The Great Southern Loop
I left Belgium in February 2008. Eight years ago. Since then I lived in Queensland, Victoria, New Caledonia and Western Australia. Since then, much has changed back home too. And I have a new life, we have a new life.
At last then, visit from the family ! The last one was in Melbourne, in 2009, when my sister flew in for three weeks, then in 2012 when she joined me in Asia. Now, it’s Mum’s turn. And she’s taking her first grandson along. He’s been dreaming of this trip ever since I left, saving money and talking about the things he’d do, etc.
It took some explanation on how to change terminals, how to pack bags, what to take, etc but finally, after a 23 hours flight, they landed in Perth a week before Xsmas.
Claire and I were still at work for a few days so they took that time to visit Perth and surroundings. Obviously, 40+ degrees was also a novelty but all things considered, that all went fine. After a great Christmas dinner, we left the next day for a ten days loop along the Western and Southern coasts of the state.
First stop, Yalgorup National Park, just south of Mandurah, where we could admire one of the earliest life-form on Earth, the thrombolites. Basically, we owe our lives to these rock-like things. They don’t look like much to be honest, a bunch of hard sponges or rocks left at low tide, but they were the first organism that generated oxygen, and later our atmosphere.
We camped next to Leschenault, where William helped his grandmother to set the tent up. Success ! First outback camping for the two of them (well, not quite the Rend Centre but still, drop toilets and nocturnal visits from wallabies, so that counts as outback, yeah ?). Also, this gave us the opportunity to test our next improvement: hot shower. We had bought a pop-up ensuite at the Perth 4WD Show, and converted a garden pump sprayer into a shower. Simply heat water on your stove, add cool water to reach desired temperature, start pumping, pop in your cabin and voila, instant shower. It’s almost glamping !
Further South, Cape Naturaliste and Cape Leeuwin, where the rough coasts allowed for spotting sun bathing sea lions. What a view !
Unfortunately there are no easy roads between Cape Leeuwin and Windy Harbour so we had to opt for tarmac. Pemberton has a great ride through the karri forest where you can tune in to a local FM radio, which explains the early settlers life, the timber industry, and some great Noongar stories from The Dreaming. There’s also one of the few remaining “fire lookout tower”, basically a platform atop the tallest karri trees, built in the 1940ies. Guys would spend weeks on a platform, swinging with the wing, looking out for smoke that would indicate a bush-fire. You can still climb to the top, but that required courage all four of us lacked that day. I’m sure any other day, yep no worries, just that day, I don’t know, climbing to 60 meters wasn’t that appealing.

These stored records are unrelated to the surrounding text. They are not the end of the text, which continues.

(** ** Crashes *)

(** Crash atomicity: if the process dies with any number [k] of bytes of
    the record of [b] in the file, or with the file extended by zero bytes,
    the next [Open] recovers the map without [b], or, when the record is
    complete, the map with [b]; it never refuses and never sees part of [b]. *)
Theorem crash_atomic io s f b k n cmin :
  inv s -> fd_ s = Some f -> encodable b ->
  (clean_open io (length (content f ++ take k (EncodeRecord b))) ->
   exists s', Open io (Some (content f ++ take k (EncodeRecord b))) cmin = Opened s' /\ inv s' /\
     map_ s' = if decide (k < length (EncodeRecord b))%nat then map_ s else play b (map_ s)) /\
  (clean_open io (length (content f ++ replicate n x00)) ->
   exists s', Open io (Some (content f ++ replicate n x00)) cmin = Opened s' /\ inv s' /\
     map_ s' = map_ s).
Proof.
  intros (_ & _ & Hf) Ef He. rewrite Ef in Hf. destruct Hf as (h & Hc & _ & _ & Hh & Hp).
  rewrite Hc, <- Hp. split; intros Hio.
  - destruct (decide _) as [Hk|Hk].
    + eexists. rewrite Open_log by auto with store. eauto using inv_recovered.
    + rewrite take_ge in * by lia. rewrite <- log_of_snoc in *.
      assert (Forall encodable (h ++ [b])) as Hh' by (by apply Forall_app_2; [|constructor]).
      rewrite <- (app_nil_r (log_of _)) in *. eexists. rewrite Open_log by auto with store.
      split; [done|]. split; [by apply inv_recovered|]. simpl. by rewrite play_all_app.
  - eexists. rewrite Open_log by auto with store. eauto using inv_recovered.
Qed.

Definition good_open : open_io := mkOpenIo true true true [] true true.

Lemma crash_atomic_witness :
  exists s', Open good_open (Some (take 20 (EncodeRecord one_put))) 64 = Opened s' /\ map_ s' = [].
Proof.
  destruct (proj1 (crash_atomic good_open empty_store (mkFile [] 0) one_put 20 0 64
    empty_store_inv eq_refl ltac:(vm_compute; reflexivity))
    ltac:(vm_compute; repeat split)) as (s' & HO & _ & Hm).
  exists s'. split; [exact HO|exact Hm].
Defined.

(** [C1] No acknowledged batch is lost. After any sequence of acknowledged and
    refused batches, prefix deletions, compactions, crashes in the middle of
    an append and restarts that succeed or fail, a running store holds exactly
    the batches of the history, in order: those acknowledged and, for each
    crash, possibly the one that was complete in the file without having been
    acknowledged. The file a crash left opens, when the system calls succeed,
    to a store that holds them. Assumed, as [step] says: batches fit a record,
    the [ftruncate] of a refused append succeeds, restarts read whole files. *)
Theorem acknowledged_batches_survive cmin x h :
  rtc step (Running (mkStore [] (Some (mkFile [] 0)) 0 0 cmin), []) (x, h) ->
  match x with
  | Running s => map_ s = play_all h [] /\ LiveBytes s = live_size (play_all h [])
  | Down disk =>
      forall io cmin', clean_open io (length disk) ->
      exists s, Open io (Some disk) cmin' = Opened s /\ inv s /\ map_ s = play_all h []
  end.
Proof.
  intros Hs. apply sys_inv_steps in Hs as [_ Hx]; [|apply sys_inv_fresh]. simpl in Hx.
  destruct x as [s|disk].
  - destruct Hx as ((_ & Hl & _) & _ & Hm). split; [done|].
    unfold LiveBytes. by rewrite Hl, Hm.
  - intros io cmin' Hio. destruct Hx as (history & tail & -> & Hd & He & Hp).
    eexists. rewrite Open_log by done. rewrite <- Hp. eauto using inv_recovered.
Qed.

(** A put, a crash in the middle of the next one, a restart and a deletion. *)
Definition crashed_disk : bytes := EncodeRecord one_put ++ take 13 (EncodeRecord one_put).
Definition restarted : Store :=
  mkStore [([x6b], [x76])] (Some (mkFile (EncodeRecord one_put) 23)) 23 2 64.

After four days on the road so far, we felt like a break. Setting up camp every night and driving to the next in the morning is exhausting after a while. We aimed for a first spot, but being the festive season, that was full. Same story at the next campspot, Crystal Springs. Luckily though, there seemed to be a third spot (Banksia Camp, in the d’Entrecasteaux National Park), right on the beach, some 15km further out. The good news was, according to a guy who’d just been there, there was plenty of space left. The bad news (for Claire) was that it required four wheel driving.
We had decided to take the two cars, because Troopy is a two-seater only, and it would have needed too much effort to put the rooftop tent, tools, fridge, etc onto the HiLux. So, reluctantly, Claire agreed to deflate her tyres, and follow me. First time ever she’d driven on sand dunes. Well done, only one little bog (remember, momentum is the key !)
Under a light rain, we setup camp on a dune, somewhat sheltered by the trees, and enjoyed two days of rest, walks on the beach, visits to Walpole and the Valley of Giants (The obligatory TreeTop walk rewarded us with a quokka !), and mostly rest.
We went as far as Bremer Bay the next day and camped in the superb Quaalup Homestead, right in the middle of the Fitzgerald River National Park. The homestead was built in the mid-1800, and was successively a sheep shearing shed farm, an outpost, then became part of the War Service Settlement Scheme, then later part of the National Park and converted into a museum. Today, it’s a lovely homestead and camping ground in this amazing UNESCO listed biosphere. We’ll certainly try to go back for Wildflower season.
Time to head North, towards Wave Rock. Luckily the many graded dirt roads made the trip short and easy, and we got there before sunset. On the way, we purchased a few marrons for dinner, it’s New Year’s Eve after all.
We enjoyed a bright milky way to celebrate 2015, and welcomed 2016 the next day with a walk on the rock, and through the Mulka’s Cave where we gazed at the rock paintings, some estimated as old as 6000 years ago. Mulka’s Cave tells the tale of adultery, children wandering away from home, and the bogey man.
A total of just under 2000km and a ton of new experiences for Mum and William. Mum’s an avid nature buff and ranger at her spare times. She knows the name of all birds and plants around her so she was obviously lost in the Australian outback. None of it made sense, all flowers, plants, birds, mammals, … were new to her.